# TO DO
In the data below, find every line with the word "ProductLine" and copy it.

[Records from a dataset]
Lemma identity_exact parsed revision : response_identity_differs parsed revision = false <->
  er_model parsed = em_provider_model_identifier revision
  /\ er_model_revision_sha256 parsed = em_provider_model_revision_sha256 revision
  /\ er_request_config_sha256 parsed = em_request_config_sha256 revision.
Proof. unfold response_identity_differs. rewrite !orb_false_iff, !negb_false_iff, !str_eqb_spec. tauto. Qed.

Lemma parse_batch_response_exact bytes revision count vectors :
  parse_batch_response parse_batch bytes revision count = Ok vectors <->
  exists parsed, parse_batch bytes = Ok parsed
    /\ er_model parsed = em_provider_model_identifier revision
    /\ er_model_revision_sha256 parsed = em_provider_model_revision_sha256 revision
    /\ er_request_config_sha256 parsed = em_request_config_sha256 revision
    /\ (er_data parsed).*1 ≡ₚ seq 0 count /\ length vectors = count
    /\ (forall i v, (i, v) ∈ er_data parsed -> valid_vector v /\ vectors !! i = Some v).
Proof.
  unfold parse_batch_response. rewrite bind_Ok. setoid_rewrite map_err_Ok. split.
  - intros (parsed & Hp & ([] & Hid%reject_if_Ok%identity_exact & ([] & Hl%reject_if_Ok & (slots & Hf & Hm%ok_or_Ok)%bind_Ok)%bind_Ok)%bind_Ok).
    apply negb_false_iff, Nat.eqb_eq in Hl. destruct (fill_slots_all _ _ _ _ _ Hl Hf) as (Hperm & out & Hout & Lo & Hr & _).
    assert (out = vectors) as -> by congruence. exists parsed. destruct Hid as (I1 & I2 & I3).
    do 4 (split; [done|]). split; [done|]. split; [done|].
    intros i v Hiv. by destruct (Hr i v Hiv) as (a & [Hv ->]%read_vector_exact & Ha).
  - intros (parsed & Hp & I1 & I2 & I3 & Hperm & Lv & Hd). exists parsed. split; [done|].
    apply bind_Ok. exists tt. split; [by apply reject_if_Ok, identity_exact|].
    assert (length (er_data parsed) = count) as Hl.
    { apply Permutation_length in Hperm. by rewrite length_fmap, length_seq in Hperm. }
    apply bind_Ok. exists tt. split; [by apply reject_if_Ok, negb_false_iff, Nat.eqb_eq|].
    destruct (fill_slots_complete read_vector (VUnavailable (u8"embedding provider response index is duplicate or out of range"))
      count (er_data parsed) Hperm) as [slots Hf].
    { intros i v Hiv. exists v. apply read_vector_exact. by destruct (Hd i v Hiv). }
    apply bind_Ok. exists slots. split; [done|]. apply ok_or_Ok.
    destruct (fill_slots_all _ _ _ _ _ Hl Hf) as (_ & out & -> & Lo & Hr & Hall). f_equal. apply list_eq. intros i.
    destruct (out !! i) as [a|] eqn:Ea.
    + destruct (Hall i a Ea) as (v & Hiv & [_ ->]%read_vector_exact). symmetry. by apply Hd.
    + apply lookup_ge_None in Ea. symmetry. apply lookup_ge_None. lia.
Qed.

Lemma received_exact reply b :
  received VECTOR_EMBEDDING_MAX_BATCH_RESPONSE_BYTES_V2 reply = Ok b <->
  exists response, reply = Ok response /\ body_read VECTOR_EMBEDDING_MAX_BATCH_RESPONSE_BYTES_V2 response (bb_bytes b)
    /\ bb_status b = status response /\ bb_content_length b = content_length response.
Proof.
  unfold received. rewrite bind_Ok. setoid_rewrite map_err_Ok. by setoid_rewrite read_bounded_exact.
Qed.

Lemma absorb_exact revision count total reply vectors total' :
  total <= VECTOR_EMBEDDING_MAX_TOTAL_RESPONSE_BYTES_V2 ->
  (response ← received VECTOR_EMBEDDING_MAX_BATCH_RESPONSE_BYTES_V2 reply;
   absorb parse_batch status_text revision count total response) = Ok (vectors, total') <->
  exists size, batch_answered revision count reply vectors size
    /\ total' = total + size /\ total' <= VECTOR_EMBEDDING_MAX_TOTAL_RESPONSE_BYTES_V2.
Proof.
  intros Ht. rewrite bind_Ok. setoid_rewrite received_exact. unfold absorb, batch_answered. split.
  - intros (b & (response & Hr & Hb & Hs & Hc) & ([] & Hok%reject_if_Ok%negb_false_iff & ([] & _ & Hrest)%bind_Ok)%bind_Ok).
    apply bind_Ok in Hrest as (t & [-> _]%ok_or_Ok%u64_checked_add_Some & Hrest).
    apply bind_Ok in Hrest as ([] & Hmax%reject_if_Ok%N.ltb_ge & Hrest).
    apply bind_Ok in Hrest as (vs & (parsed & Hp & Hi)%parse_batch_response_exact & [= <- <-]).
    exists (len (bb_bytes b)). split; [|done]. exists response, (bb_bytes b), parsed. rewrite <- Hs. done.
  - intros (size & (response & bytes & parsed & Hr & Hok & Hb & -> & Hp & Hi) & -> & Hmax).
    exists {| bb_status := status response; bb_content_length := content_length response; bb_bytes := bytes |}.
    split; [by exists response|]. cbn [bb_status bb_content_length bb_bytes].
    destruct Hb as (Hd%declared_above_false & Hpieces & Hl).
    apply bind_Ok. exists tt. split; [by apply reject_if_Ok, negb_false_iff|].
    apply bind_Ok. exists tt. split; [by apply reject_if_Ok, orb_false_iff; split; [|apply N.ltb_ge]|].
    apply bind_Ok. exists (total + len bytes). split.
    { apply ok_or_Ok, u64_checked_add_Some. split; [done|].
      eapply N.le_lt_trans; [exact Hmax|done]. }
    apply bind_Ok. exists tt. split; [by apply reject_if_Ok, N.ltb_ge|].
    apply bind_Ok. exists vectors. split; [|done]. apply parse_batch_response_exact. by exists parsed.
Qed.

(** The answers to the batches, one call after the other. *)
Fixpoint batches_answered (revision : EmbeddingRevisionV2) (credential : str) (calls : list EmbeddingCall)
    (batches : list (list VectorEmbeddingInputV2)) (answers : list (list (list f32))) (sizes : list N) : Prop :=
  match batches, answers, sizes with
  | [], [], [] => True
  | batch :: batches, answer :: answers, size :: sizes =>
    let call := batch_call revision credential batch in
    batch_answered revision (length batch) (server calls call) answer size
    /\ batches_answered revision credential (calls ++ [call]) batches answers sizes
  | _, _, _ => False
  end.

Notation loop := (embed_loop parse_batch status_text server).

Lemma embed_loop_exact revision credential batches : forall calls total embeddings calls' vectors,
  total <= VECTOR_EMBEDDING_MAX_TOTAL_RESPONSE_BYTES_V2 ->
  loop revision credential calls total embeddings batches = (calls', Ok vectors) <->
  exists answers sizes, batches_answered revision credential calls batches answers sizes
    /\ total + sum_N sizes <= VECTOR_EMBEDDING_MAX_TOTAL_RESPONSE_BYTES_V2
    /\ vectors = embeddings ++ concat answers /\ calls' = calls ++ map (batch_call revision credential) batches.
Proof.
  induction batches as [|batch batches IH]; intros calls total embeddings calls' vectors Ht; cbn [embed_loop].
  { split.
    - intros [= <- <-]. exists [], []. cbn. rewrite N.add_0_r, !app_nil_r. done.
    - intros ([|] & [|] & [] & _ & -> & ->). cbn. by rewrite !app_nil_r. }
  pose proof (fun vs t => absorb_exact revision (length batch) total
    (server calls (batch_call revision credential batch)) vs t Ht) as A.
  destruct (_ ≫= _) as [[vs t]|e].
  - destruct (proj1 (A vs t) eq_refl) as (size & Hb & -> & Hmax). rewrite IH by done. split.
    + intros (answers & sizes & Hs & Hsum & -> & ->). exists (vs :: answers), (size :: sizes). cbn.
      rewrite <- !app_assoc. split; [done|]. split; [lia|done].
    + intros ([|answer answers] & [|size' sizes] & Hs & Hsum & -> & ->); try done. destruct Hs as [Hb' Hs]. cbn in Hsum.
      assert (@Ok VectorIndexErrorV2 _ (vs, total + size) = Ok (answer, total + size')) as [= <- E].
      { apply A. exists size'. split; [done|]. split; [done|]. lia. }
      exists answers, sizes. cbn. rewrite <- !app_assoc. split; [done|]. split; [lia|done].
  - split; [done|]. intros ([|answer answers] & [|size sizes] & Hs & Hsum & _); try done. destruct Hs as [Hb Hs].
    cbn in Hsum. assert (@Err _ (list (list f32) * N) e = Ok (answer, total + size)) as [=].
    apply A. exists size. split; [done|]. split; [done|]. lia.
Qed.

---

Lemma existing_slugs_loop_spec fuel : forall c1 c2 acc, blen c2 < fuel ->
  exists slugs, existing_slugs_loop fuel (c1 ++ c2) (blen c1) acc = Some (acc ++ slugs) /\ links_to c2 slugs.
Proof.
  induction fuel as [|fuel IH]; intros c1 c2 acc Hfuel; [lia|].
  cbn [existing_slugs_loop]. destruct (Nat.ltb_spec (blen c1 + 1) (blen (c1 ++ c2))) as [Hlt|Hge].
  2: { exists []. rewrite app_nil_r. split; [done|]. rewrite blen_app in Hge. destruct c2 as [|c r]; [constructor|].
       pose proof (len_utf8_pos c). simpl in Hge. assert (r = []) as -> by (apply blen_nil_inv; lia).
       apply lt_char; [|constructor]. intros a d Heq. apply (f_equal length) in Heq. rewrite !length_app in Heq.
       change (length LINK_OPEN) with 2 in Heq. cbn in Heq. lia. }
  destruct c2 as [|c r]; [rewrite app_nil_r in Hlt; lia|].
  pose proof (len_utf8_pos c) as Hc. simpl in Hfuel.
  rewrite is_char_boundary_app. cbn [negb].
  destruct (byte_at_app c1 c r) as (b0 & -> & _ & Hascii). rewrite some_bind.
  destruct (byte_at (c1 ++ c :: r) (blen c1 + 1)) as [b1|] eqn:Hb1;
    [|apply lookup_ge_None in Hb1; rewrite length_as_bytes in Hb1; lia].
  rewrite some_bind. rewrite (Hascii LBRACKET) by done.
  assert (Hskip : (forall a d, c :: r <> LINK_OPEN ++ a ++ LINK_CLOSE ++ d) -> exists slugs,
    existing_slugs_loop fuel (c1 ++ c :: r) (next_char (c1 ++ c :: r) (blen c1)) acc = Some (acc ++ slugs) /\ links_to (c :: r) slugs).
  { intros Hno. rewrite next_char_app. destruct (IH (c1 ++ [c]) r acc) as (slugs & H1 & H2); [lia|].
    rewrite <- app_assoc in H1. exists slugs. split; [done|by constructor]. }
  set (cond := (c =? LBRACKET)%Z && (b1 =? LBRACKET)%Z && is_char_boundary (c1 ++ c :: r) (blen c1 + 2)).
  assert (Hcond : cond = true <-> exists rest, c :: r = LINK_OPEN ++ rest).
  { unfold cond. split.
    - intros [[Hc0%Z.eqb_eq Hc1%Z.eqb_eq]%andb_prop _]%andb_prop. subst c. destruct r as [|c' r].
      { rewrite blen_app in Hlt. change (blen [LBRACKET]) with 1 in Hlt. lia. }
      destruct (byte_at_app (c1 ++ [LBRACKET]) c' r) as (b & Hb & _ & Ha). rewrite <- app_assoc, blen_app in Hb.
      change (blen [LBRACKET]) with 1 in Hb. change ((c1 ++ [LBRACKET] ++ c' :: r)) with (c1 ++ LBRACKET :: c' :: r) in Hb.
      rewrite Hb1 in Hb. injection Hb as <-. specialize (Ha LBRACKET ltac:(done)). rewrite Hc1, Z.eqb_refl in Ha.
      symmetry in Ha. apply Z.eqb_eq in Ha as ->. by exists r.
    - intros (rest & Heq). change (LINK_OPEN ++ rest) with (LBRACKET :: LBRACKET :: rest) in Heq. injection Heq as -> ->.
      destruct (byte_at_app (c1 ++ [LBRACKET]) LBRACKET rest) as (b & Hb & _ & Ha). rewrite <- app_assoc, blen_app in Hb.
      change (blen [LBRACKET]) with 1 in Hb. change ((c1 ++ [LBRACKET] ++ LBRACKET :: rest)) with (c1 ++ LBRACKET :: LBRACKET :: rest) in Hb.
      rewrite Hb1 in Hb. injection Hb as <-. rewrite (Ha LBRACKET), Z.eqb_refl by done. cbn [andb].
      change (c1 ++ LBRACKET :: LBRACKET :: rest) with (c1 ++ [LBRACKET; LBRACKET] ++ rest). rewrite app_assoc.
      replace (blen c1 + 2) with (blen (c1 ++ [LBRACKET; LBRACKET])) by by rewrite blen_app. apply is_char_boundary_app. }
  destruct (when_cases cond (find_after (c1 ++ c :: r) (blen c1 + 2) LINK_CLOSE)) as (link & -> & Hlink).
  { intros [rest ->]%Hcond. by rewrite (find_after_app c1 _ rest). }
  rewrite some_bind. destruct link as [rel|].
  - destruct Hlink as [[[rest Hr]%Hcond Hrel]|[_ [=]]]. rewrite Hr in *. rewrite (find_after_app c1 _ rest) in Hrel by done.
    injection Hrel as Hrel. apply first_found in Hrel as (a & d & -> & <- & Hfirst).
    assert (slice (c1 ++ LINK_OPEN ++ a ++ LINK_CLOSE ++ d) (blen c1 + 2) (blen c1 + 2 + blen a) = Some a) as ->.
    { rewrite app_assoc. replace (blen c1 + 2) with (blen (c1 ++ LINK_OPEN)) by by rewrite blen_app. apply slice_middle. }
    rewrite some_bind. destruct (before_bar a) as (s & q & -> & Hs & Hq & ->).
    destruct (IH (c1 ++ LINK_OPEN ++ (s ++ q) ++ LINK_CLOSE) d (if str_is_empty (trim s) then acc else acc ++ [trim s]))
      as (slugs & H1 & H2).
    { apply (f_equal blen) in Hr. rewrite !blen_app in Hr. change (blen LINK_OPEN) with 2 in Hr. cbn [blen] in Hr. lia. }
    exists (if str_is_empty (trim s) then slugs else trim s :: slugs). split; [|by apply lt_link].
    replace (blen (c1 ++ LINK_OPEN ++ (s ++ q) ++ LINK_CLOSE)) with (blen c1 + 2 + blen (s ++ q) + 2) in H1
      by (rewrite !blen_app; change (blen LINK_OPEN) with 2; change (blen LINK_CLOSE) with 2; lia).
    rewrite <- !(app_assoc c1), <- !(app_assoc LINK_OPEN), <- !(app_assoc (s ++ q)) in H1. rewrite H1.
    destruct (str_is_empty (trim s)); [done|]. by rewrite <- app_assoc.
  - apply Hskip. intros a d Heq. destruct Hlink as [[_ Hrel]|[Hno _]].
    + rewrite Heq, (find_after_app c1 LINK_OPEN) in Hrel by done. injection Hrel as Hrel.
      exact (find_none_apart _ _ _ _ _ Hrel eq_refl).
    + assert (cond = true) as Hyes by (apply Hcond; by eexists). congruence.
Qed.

---

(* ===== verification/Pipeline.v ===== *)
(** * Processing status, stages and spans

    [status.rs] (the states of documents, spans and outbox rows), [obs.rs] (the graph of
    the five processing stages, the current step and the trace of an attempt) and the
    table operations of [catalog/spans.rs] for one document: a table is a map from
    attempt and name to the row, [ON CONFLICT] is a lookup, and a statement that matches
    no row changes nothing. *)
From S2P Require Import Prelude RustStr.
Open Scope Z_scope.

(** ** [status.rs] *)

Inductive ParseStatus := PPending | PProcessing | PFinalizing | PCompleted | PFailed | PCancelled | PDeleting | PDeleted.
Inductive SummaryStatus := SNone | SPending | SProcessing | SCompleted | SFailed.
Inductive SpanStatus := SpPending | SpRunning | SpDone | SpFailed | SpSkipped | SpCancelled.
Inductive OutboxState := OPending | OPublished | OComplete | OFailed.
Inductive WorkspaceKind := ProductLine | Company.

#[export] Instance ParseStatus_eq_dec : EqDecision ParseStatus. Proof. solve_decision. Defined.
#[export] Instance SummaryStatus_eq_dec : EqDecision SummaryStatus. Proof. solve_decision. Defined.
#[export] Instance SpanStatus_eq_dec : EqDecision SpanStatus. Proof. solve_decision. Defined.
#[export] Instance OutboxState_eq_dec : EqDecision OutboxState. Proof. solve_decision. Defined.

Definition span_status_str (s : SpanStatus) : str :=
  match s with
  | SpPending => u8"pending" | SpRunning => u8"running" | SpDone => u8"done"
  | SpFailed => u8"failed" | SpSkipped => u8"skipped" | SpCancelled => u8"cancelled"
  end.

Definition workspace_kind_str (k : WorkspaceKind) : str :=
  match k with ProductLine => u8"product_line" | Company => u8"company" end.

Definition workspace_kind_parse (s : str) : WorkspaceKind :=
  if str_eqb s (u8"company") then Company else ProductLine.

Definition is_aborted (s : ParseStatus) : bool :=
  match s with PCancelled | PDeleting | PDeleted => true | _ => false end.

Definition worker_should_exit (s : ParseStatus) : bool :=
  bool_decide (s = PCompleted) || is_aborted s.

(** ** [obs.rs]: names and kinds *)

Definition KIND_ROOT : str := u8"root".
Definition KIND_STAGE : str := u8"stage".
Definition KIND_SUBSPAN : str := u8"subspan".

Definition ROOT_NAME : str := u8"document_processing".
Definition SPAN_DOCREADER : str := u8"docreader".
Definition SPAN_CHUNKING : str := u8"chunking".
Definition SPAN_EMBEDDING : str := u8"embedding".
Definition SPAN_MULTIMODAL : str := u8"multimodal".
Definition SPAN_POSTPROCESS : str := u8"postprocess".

# OUTPUT FOR THIS EXERCISE
Inductive WorkspaceKind := ProductLine | Company.
  match k with ProductLine => u8"product_line" | Company => u8"company" end.
  if str_eqb s (u8"company") then Company else ProductLine.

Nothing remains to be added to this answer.